A evangelização pelo SCPE reproduz a do início da Igreja, que se reunia no Templo e nas
casas, conforme o livro de Atos: “Diariamente, todos frequentavam o Templo, partiam o pão
pelas casas e, unidos, tomavam a refeição com alegria e simplicidade de coração. Louvavam a
Deus e eram estimados por todo o povo. E, cada dia, o Senhor acrescentava ao seu número mais
pessoas que seriam salvas” (At 2,46-47). Outro versículo dos Atos sintetiza o estilo de vida da
Igreja primitiva: “E, todos os dias, unidos, no pátio do Templo e de casa em casa, eles
continuavam a ensinar e a anunciar a boa notícia a respeito de Jesus, o Messias” (At 5, 42).
Bento XVI comenta: “São mencionados dois lugares de vida da Igreja nascente: para a
pregação e a oração, reúnem-se na Templo, que continua a ser considerado e aceito como a casa
da Palavra de Deus e da oração; por sua vez, a fração do pão – o novo centro “cultual” da
existência dos fiéis – tem lugar nas casas como lugares da assembleia e da comunhão graças ao
Senhor ressuscitado” (Bento XVI: Jesus de Nazaré, vol II). As casas eram assim Igreja e local de
evangelização, o que possibilitou uma grande penetração no mundo e crescimento da Igreja, pois
cada cristão e cada casa era um polo evangelizador. Com as perseguições e a destruição do
Templo, foi somente nas casas que se baseou a extraordinária sobrevivência e difusão do
cristianismo, até a conversão de Constantino, no século IV. Hoje, no mundo, prática e novamente
pagão, esse retomar a estratégia inicial da Igreja “nas casas” e no Templo se mostra inspiração
do Espírito! Note-se a grande característica inicial – ela conta com o leigo assumindo
protagonismo na missão de discípulo evangelizador.
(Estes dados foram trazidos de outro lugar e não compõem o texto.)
(* ===== verification/Dhcp4Spec.v ===== *)
(** * Dhcp4Spec: what the DHCPv4 parser promises

    [field_reads] is the grammar of an option field (RFC 2132, with the
    resynchronisation of the source on a malformed option), independent of the
    walk; [walk_options_field] is shown to read exactly it.  The decoded view
    is then a function of the fragments of each code, and whole packets made
    by a reference encoder come back. *)

From S2P Require Import Prelude IpFmt ParseUtil Dhcp4Util Dhcp4Decode Dhcp4DecodeSpec Dhcp4.

(** ** The grammar of an option field *)

Inductive field_reads : list Z -> list wire_option -> Prop :=
| FR_empty : field_reads [] []
| FR_pad l os : field_reads l os -> field_reads (0 :: l) os
| FR_end l : field_reads (255 :: l) []
| FR_option c v l os :
    c <> 0 -> c <> 255 -> field_reads l os ->
    field_reads (c :: zlen v :: v ++ l) (sound c v :: os)
| FR_missing c :
    c <> 0 -> c <> 255 ->
    field_reads [c] [{| wo_code := c; wo_value := []; wo_fault := Some Missing_length |}]
| FR_overrun c n v :
    c <> 0 -> c <> 255 -> zlen v < n ->
    field_reads (c :: n :: v) [{| wo_code := c; wo_value := v; wo_fault := Some (Overrun n) |}].

(** A field has one reading. *)
Lemma field_reads_det l os1 os2 : field_reads l os1 -> field_reads l os2 -> os1 = os2.
Proof.
  intros H1. revert os2.
  induction H1 as [|l os H1 IH|l|c v l os Hc0 Hc1 H1 IH|c Hc0 Hc1|c n v Hc0 Hc1 Hn];
    intros os2 H2.
  - by inversion H2.
  - inversion H2; subst; try done. by apply IH.
  - inversion H2; subst; done.
  - inversion H2 as [|? ? H'| |c' v' l' os' ? ? H'|? ? ?|c' n' v' ? ? Hn']; subst; try done.
    + match goal with
      | H : v' ++ l' = v ++ l |- _ => apply app_inj_1 in H as [-> ->]; [|lia]
      end. by rewrite (IH os').
    + rewrite length_app in Hn'. lia.
  - inversion H2; subst; done.
  - inversion H2 as [|? ? H'| |c' v' l' os' ? ? H'|? ? ?|c' n' v' ? ? Hn']; subst; try done.
    rewrite length_app in Hn. lia.
Qed.

(** ** The effect of a list of options on the walk's state *)

Definition item_of (sf : SourceField) (i : nat) (o : wire_option) : raw_item_t :=
  {| ri_code := wo_code o; ri_source_field := sf; ri_ordinal := u32 (Z.of_nat i);
     ri_value := wo_value o; ri_malformed := is_malformed o; ri_long_option_fragment := false |}.

(** The warning of a malformed option, the [n]-th item of the packet. *)
Definition warning_of (n : nat) (o : wire_option) : list parser_warning :=
  match wo_fault o with
  | None => []
  | Some Missing_length =>
      [warning "opt_missing_length" "option tag present but truncated before its length byte"
         (indexed_path 40 (bs "raw_options") n) [wo_code o]]
  | Some (Overrun _) =>
      [warning "opt_len_overrun" "option length exceeds remaining bytes in this field"
         (indexed_path 40 (bs "raw_options") n) (wo_value o)]
  end.

(** [*overload_out] after the options. *)
Definition overload_step (v : Z) (o : wire_option) : Z :=
  if wo_code o =? 52 then match wo_value o with b :: _ => b | [] => v end else v.

Definition fragment_of (o : wire_option) : Z * list Z := (wo_code o, wo_value o).

Definition rl_ok (l : raw_item_list_t) : Prop :=
  zlen (rl_items l) <= rl_cap l <= 8 + 2 * zlen (rl_items l).

Lemma raw_append_items l c sf i v m :
  rl_items (raw_item_list_append true true l c sf i v m).2 =
  rl_items l ++ [{| ri_code := c; ri_source_field := sf; ri_ordinal := i; ri_value := v;
                    ri_malformed := m; ri_long_option_fragment := false |}].
Proof. unfold raw_item_list_append. by destruct (_ =? _). Qed.

Lemma raw_append_ok l c sf i v m :
  rl_ok l -> zlen (rl_items l) < 2 ^ 60 -> rl_ok (raw_item_list_append true true l c sf i v m).2.
Proof.
  unfold rl_ok. intros Hl Hs. rewrite raw_append_items, length_app. cbn [length].
  unfold raw_item_list_append. destruct (zlen (rl_items l) =? rl_cap l) eqn:E; cbn [snd rl_cap];
    [|lia]. destruct (rl_cap l =? 0) eqn:E0; [lia|]. rewrite u64_id; lia.
Qed.

(** A walk over [os], numbered from [i], took [w] to [w']. *)
Record walked (sf : SourceField) (has_out : bool) (i : nat) (os : list wire_option)
    (w w' : walk_t) : Prop := {
  wk_items : rl_items (w_list w') =
    rl_items (w_list w) ++ imap (fun k o => item_of sf (i + k) o) os;
  wk_cm : w_cm w' = append_all (w_cm w) (map fragment_of os);
  wk_warnings : wl_items (w_warnings w') =
    wl_items (w_warnings w) ++
    concat (imap (fun k o => warning_of (length (rl_items (w_list w)) + k) o) os);
  wk_overload : w_overload w' =
    if has_out then foldl overload_step (w_overload w) os else w_overload w;
  wk_room : rl_ok (w_list w) -> zlen (rl_items (w_list w)) + zlen os < 2 ^ 60 -> rl_ok (w_list w')
}.

Lemma walked_nil sf ho i w : walked sf ho i [] w w.
Proof. split; simpl; rewrite ?app_nil_r; try done. by destruct ho. Qed.

Lemma walked_cons sf ho i o os w w1 w2 :
  walked sf ho i [o] w w1 -> walked sf ho (S i) os w1 w2 -> walked sf ho i (o :: os) w w2.
Proof.
  intros [Hi Hc Hw Ho Hr] [Hi' Hc' Hw' Ho' Hr']. simpl in Hi, Hc, Hw, Ho, Hr.
  assert (length (rl_items (w_list w1)) = S (length (rl_items (w_list w)))) as Hlen.
  { rewrite Hi, length_app. simpl. lia. }
  split.
  - rewrite Hi', Hi, <-app_assoc, imap_cons. f_equal. cbn [app]. f_equal.
    apply imap_ext. intros k x _. simpl. f_equal. lia.
  - by rewrite Hc', Hc.
  - rewrite Hw', Hw, <-app_assoc, app_nil_r, imap_cons. f_equal. cbn [concat]. f_equal.
    f_equal. apply imap_ext. intros k x _. simpl. f_equal. rewrite Hlen. lia.
  - rewrite Ho', Ho. by destruct ho.
  - intros Hl Hs. cbn [length] in Hs. apply Hr'; [apply Hr; [done|lia]|]. rewrite Hlen. lia.
Qed.

Lemma walked_one sf (ho : bool) i o w w' :
  w_list w' = (raw_item_list_append true true (w_list w) (wo_code o) sf (u32 (Z.of_nat i))
                 (wo_value o) (is_malformed o)).2 ->
  w_cm w' = cf_dhcpv4__concat_map_append true true (w_cm w) (wo_code o) (wo_value o) ->
  wl_items (w_warnings w') =
    wl_items (w_warnings w) ++ warning_of (length (rl_items (w_list w))) o ->
  w_overload w' = (if ho then overload_step (w_overload w) o else w_overload w) ->
  walked sf ho i [o] w w'.
Proof.
  intros Hl Hc Hw Ho. split.
  - rewrite Hl, raw_append_items. simpl. by rewrite Nat.add_0_r.
  - done.
  - rewrite Hw. simpl. by rewrite Nat.add_0_r, app_nil_r.
  - done.
  - intros Hok Hs. rewrite Hl. apply raw_append_ok; [done|]. simpl in Hs. lia.
Qed.

Lemma overload_read ho c v w : bytes_ok v ->
  (if (c =? 52) && ho && (1 <=? zlen v) then x ← rd v 0; Ret (set_overload x w) else Ret w) =
  Ret (if ho then set_overload (overload_step (w_overload w) {| wo_code := c; wo_value := v; wo_fault := None |}) w
       else w).
Proof.
  intros Hv. unfold overload_step. cbn [wo_code wo_value].
  destruct w, ho, (c =? 52), v as [|x v]; try done.
  cbn [andb]. replace (1 <=? zlen (x :: v)) with true by (simpl; lia). done.
Qed.
Lemma has_mac_text inet_ntop payload h : bytes_ok payload -> 236 <= zlen payload ->
  header_view inet_ntop payload h -> has_mac payload ->
  h_chaddr_mac h = mac_text (slice payload 28 6) /\ str_set (h_chaddr_mac h) = true /\
  c_str (h_chaddr_mac h) = h_chaddr_mac h.
Proof.
  intros Hok Hl Hh Hm. unfold has_mac, slice in Hm.
  assert (slice payload 1 1 = [1] /\ slice payload 2 1 = [6]) as [H1 H2].
  { unfold slice. change (Z.to_nat 2) with 2%nat in *. change (Z.to_nat 1) with 1%nat in *.
    destruct payload as [|? [|? [|? ?]]]; try done. simpl in *. simplify_eq. done. }
  rewrite (hv_chaddr_mac _ _ _ Hh), (hv_htype _ _ _ Hh), (hv_hlen _ _ _ Hh), H1, H2. cbn [be_value].
  change ((0 * 256 + 1 =? 1) && (0 * 256 + 6 =? 6)) with true. cbv iota. split; [done|].
  assert (length (slice payload 28 6) = 6%nat) as H6 by (by rewrite length_slice by lia).
  pose proof (slice_bytes_ok payload 28 6 Hok) as Hb. split; [|by apply c_str_mac].
  destruct (slice payload 28 6) as [|b0 [|b1 [|b2 [|b3 [|b4 [|b5 [|]]]]]]]; try done.
  apply Forall_cons_iff in Hb as [Hb _]. destruct (nibbles b0 Hb) as (Hn & _ & _).
  pose proof (hex_digit_nonzero _ Hn). unfold mac_text, hex_byte. cbn [app str_set].
  by replace (hex_digit (Z.shiftr b0 4) =? 0) with false by lia.
Qed.

(** The transaction key separates transactions: packets with one key have one
    transaction id, and two packets of Ethernet clients have one key exactly
    when they have one transaction id and one hardware address, whatever
    client identifier each of them carries. *)
Theorem transaction_key_correct inet_ntop p1 p2 ev1 et1 ev2 et2 :
  bytes_ok p1 -> bytes_ok p2 ->
  cf_dhcpv4_parse inet_ntop p1 = Ret (Some (ev1, et1)) ->
  cf_dhcpv4_parse inet_ntop p2 = Ret (Some (ev2, et2)) ->
  let key1 := i_transaction_key (ev_interpretation ev1) in
  let key2 := i_transaction_key (ev_interpretation ev2) in
  (key1 = key2 -> h_xid (ev_header ev1) = h_xid (ev_header ev2)) /\
  (has_mac p1 -> has_mac p2 ->
   key1 = key2 <->
   h_xid (ev_header ev1) = h_xid (ev_header ev2) /\ slice p1 28 6 = slice p2 28 6).
Proof.
  intros Hok1 Hok2 He1 He2.
  destruct (parsed_inv _ _ _ _ Hok1 He1) as (Hl1 & _ & oo1 & fo1 & so1 & r1 & _ & [Hh1 _ _ Hi1 _ _ _]).
  destruct (parsed_inv _ _ _ _ Hok2 He2) as (Hl2 & _ & oo2 & fo2 & so2 & r2 & _ & [Hh2 _ _ Hi2 _ _ _]).
  rewrite Hi1, Hi2. cbv zeta. rewrite !transaction_key_of.
  assert (forall p h, bytes_ok p -> 236 <= zlen p -> header_view inet_ntop p h -> 0 <= h_xid h < 2 ^ 32) as Hx.
  { intros p h Hok Hl Hh. rewrite (hv_xid _ _ _ Hh).
    pose proof (be_value_bound (slice p 4 4) 0 (slice_bytes_ok _ _ _ Hok)) as H.
    rewrite zlen_slice in H by lia. lia. }
  pose proof (Hx _ _ Hok1 Hl1 Hh1). pose proof (Hx _ _ Hok2 Hl2 Hh2). split.
  - intros E. apply app_inj_1 in E as [E _]; [|done]. by apply hex32_inj in E.
  - intros Hm1 Hm2. destruct (has_mac_text _ _ _ Hok1 Hl1 Hh1 Hm1) as (Ht1 & -> & ->).
    destruct (has_mac_text _ _ _ Hok2 Hl2 Hh2 Hm2) as (Ht2 & -> & ->).
    rewrite Ht1, Ht2. split; [|by intros [-> ->]].
    intros E. apply app_inj_1 in E as [E1 E2]; [|done]. apply hex32_inj in E1; [|done|done].
    split; [done|]. apply app_inv_head in E2.
    apply mac_text_inj in E2; [done|by rewrite length_slice by lia|by rewrite length_slice by lia| |];
      by apply slice_bytes_ok.
Qed.

Definition ethernet_packet (opts : list (Z * list Z)) : list Z :=
  dhcp_packet ([1; 1; 6; 0; 222; 173; 190; 239] ++ replicate 20 0 ++ [2; 0; 0; 0; 0; 9] ++ replicate 202 0)
    opts [].

Lemma transaction_key_correct_witness :
  exists ev1 et1 ev2 et2,
    cf_dhcpv4_parse dotted_quad (ethernet_packet [(53, [1])]) = Ret (Some (ev1, et1)) /\
    cf_dhcpv4_parse dotted_quad (ethernet_packet [(53, [2]); (61, [0; 7])]) = Ret (Some (ev2, et2)) /\
    i_transaction_key (ev_interpretation ev1) = i_transaction_key (ev_interpretation ev2).
Proof.
  assert (exists ev et, cf_dhcpv4_parse dotted_quad (ethernet_packet [(53, [1])]) = Ret (Some (ev, et)))
    as (ev1 & et1 & He1) by (vm_compute; eauto).
  assert (exists ev et, cf_dhcpv4_parse dotted_quad (ethernet_packet [(53, [2]); (61, [0; 7])]) =
    Ret (Some (ev, et))) as (ev2 & et2 & He2) by (vm_compute; eauto).
  exists ev1, et1, ev2, et2. split; [exact He1|]. split; [exact He2|].
  assert (bytes_ok (ethernet_packet [(53, [1])])) as H1 by (apply bytes_okb; vm_compute; reflexivity).
  assert (bytes_ok (ethernet_packet [(53, [2]); (61, [0; 7])])) as H2
    by (apply bytes_okb; vm_compute; reflexivity).
  apply (transaction_key_correct dotted_quad _ _ ev1 et1 ev2 et2 H1 H2 He1 He2);
    [reflexivity|reflexivity|].
  vm_compute in He1, He2. injection He1 as <- _. injection He2 as <- _. split; reflexivity.
Defined.

(** ** The grammars *)

(** The option walk reads any field inside its bytes, ends, and finds the one
    reading of the option grammar: one item an option in order, numbered from
    zero, one fragment an option for the map, one warning a malformed option
    with the item's index and at most 16 bytes of context, and the last value
    of option 52; the item array stays inside its allocation. *)
Theorem walk_options_correct field sf has_out w :
  bytes_ok field -> rl_ok (w_list w) -> zlen (rl_items (w_list w)) + zlen field < 2 ^ 60 ->
  exists os w', field_reads field os /\ (forall os', field_reads field os' -> os' = os) /\
    zlen os <= zlen field /\
    walk_options_field field sf has_out w = Ret w' /\ walked sf has_out 0 os w w' /\
    rl_ok (w_list w').
Proof.
  intros Hok Hrl Hs. destruct (walk_options_reads field sf has_out w Hok) as (os & w' & Hr & He & Hw).
  assert (zlen os <= zlen field) as Hlen.
  { clear -Hr. induction Hr; cbn [length] in *; rewrite ?length_app; lia. }
  exists os, w'. split; [done|]. split; [intros os' H; by eapply field_reads_det|]. split; [done|].
  split; [done|]. split; [done|]. apply (wk_room _ _ _ _ _ _ Hw); [done|lia].
Qed.

Lemma walk_options_correct_witness :
  exists w', walk_options_field [0; 53; 1; 5; 12; 9; 104; 105] SOURCE_FIELD_OPTIONS true
    {| w_list := raw_item_list_init; w_cm := cf_dhcpv4__concat_map_init;
       w_warnings := cf_warn_list_init; w_overload := 0 |} = Ret w' /\
    map ri_value (rl_items (w_list w')) = [[5]; [104; 105]] /\ rl_ok (w_list w').
Proof.
  destruct (walk_options_correct [0; 53; 1; 5; 12; 9; 104; 105] SOURCE_FIELD_OPTIONS true
    {| w_list := raw_item_list_init; w_cm := cf_dhcpv4__concat_map_init;
       w_warnings := cf_warn_list_init; w_overload := 0 |}) as (os & w' & _ & _ & _ & He & _ & Hr).
  - apply bytes_okb. reflexivity.
  - done.
  - done.
  - exists w'. split; [exact He|]. split; [|exact Hr]. vm_compute in He. injection He as <-. reflexivity.
Defined.

(** Domain names (options 119 and 81) are read inside the data, and the list
    ends: the names are the only ones the wire format spells, following at
    most 64 pointers each, and a name that is cut, reserved, out of the data
    or in a pointer loop ends the list with one warning.  A list of names
    encoded label by label comes back. *)
Theorem domain_names_correct data w prefix : bytes_ok data ->
  (exists ns bad w', names_read data 0 ns bad /\
     (forall ns' bad', names_read data 0 ns' bad' -> ns' = ns /\ bad' = bad) /\
     decode_domain_name_list data w prefix = Ret (ns, w') /\
     wl_items w' = wl_items w ++ name_warnings data prefix (length ns) bad) /\
  (forall names, Forall (fun ls => ls <> [] /\ Forall label_ok ls) names ->
     data = concat (map encode_name names) ->
     exists w', decode_domain_name_list data w prefix = Ret (map dotted names, w') /\
       wl_items w' = wl_items w).
Proof.
  intros Hok. destruct (domain_names_read data w prefix Hok) as (ns & bad & w' & Hr & He & Hw). split.
  - exists ns, bad, w'. split; [done|]. split; [|done]. intros ns' bad' H. by eapply names_read_det.
  - intros names Hn ->. pose proof (encoded_names_read names Hn []) as Hr'.
    destruct (names_read_det _ _ _ _ _ _ Hr Hr') as [-> ->]. exists w'. split; [done|].
    by rewrite Hw, app_nil_r.
Qed.

(** [a.b] and a second name [c] that points back to [b]. *)
Lemma domain_names_correct_witness :
  decode_domain_name_list [1; 97; 1; 98; 0; 1; 99; 192; 2] cf_warn_list_init (bs "p") =
  Ret ([bs "a.b"; bs "c.b"], cf_warn_list_init).
Proof.
  destruct (proj1 (domain_names_correct [1; 97; 1; 98; 0; 1; 99; 192; 2] cf_warn_list_init (bs "p")
    ltac:(apply bytes_okb; reflexivity))) as (ns & bad & w' & _ & _ & He & _).
  vm_compute in He. injection He as <- <-. vm_compute. reflexivity.
Defined.

(** Classless routes (options 121 and 249) are read inside the data: the
    destination buffer of four bytes is never overrun, the routes are the only
    reading of the data, and a prefix above 32 or an entry that is cut ends
    the list with one warning.  Encoded routes come back, their destinations
    padded with zeros. *)
Theorem classless_routes_correct inet_ntop data w prefix : bytes_ok data ->
  (exists rs f w', routes_read data rs f /\
     (forall rs' f', routes_read data rs' f' -> rs' = rs /\ f' = f) /\
     decode_classless_routes inet_ntop data w prefix = Ret (map (route_of inet_ntop) rs, w') /\
     wl_items w' = wl_items w ++ route_warnings prefix (length rs) f) /\
  (forall rs, Forall route_ok rs -> data = concat (map route_bytes rs) ->
     exists w', decode_classless_routes inet_ntop data w prefix = Ret (map (route_of inet_ntop) rs, w') /\
       wl_items w' = wl_items w).
Proof.
  intros Hok. destruct (classless_routes_read inet_ntop data w prefix Hok) as (rs & f & w' & Hr & He & Hw). split.
  - exists rs, f, w'. split; [done|]. split; [|done]. intros rs' f' H. by eapply routes_read_det.
  - intros rs' Hrs ->. pose proof (encoded_routes_read rs' Hrs) as Hr'.
    destruct (routes_read_det _ _ _ _ _ Hr Hr') as [-> ->]. exists w'. split; [done|].
    by rewrite Hw, app_nil_r.
Qed.

Definition sample_route : wire_route :=
  {| wr_prefix := 24; wr_dest := [10; 1; 2]; wr_router := [192; 0; 2; 1] |}.

Lemma classless_routes_correct_witness :
  exists r w', decode_classless_routes dotted_quad [24; 10; 1; 2; 192; 0; 2; 1] cf_warn_list_init (bs "p") =
    Ret ([r], w') /\ cr_destination r = bs "10.1.2.0" /\ cr_router r = bs "192.0.2.1".
Proof.
  destruct (proj2 (classless_routes_correct dotted_quad [24; 10; 1; 2; 192; 0; 2; 1] cf_warn_list_init (bs "p")
    ltac:(apply bytes_okb; reflexivity)) [sample_route]) as (w' & He & _).
  - apply Forall_cons_2; [|constructor]. repeat split; reflexivity || discriminate.
  - reflexivity.
  - eexists _, w'. split; [exact He|]. split; vm_compute; reflexivity.
Defined.

(** The suboptions of options 82 and 43 are the only reading of the data by
    code, length and value, which cover all of it.  Option 82 keeps every one,
    marks a malformed one and warns once for it, and takes its circuit, remote
    and subscriber identifiers from the last one of each code; option 43, with
    a vendor class, keeps the sound ones, and succeeds exactly when all are.
    Encoded suboptions come back. *)
Theorem suboptions_correct data id w : bytes_ok data -> str_set id = true ->
  exists os v, subs_read data os /\ (forall os', subs_read data os' -> os' = os) /\
    concat (map wire_bytes os) = data /\
    adds (decode_relay_agent_info data w) w
      (relay_info {| ra_raw_value := cf_dhcpv4__set_bytes data; ra_suboptions := [];
                     ra_circuit_id := []; ra_remote_id := []; ra_subscriber_id := [] |} os)
      (concat (imap relay_warning os)) /\
    decode_vendor_specific data (Some id) = Ret v /\
    vi_suboptions v = map vendor_sub (sound_part os) /\
    vi_parser_warnings v = vendor_warnings os /\
    (vi_decode_success v = true <-> Forall (fun o => wo_fault o = None) os) /\
    (forall subs, data = concat (map encode_sub subs) -> os = map (fun o => sound o.1 o.2) subs).
Proof.
  intros Hok Hid. destruct (decode_relay_adds data w Hok) as (os & Hr & Ha).
  destruct (decode_vendor_reads id data Hok) as (v & Hv & Hvr). rewrite Hid in Hv.
  assert (forall os', subs_read data os' -> os' = os) as Hdet by (intros os' H; by eapply subs_read_det).
  destruct Hvr as [Hid'|os' _ Hr']; [by rewrite Hid in Hid'|]. apply Hdet in Hr' as ->.
  eexists os, _. split; [done|]. split; [done|]. split; [by apply subs_cover|]. split; [done|].
  split; [done|]. cbn [vi_suboptions vi_parser_warnings vi_decode_success].
  split; [done|]. split; [done|]. split.
  - rewrite forallb_forall, Forall_forall. unfold is_malformed.
    split; intros H o Ho; specialize (H o Ho); by destruct (wo_fault o).
  - intros subs ->. symmetry. apply Hdet, encoded_subs_read.
Qed.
Outra grande vantagem da “Igreja que se reúne nas casas” é que ela torna palpável, visível
e real a Fé vivida pelos cristãos em sua vida. Trata-se de um testemunho vivo e visível – e é isto
o que mais evangeliza, conforme Paulo VI. Ali se poderá “ver” e “saborear” a Boa Nova de
Cristo, tornando-se também escola de discípulos que vivem a Fé, a Esperança e o Amor mútuo,
em Cristo! Não há nas Células, “nas casas”, apenas o Anúncio, mas a Fé “encarnada”, concreta,
que gera uma comunhão feliz e fecunda!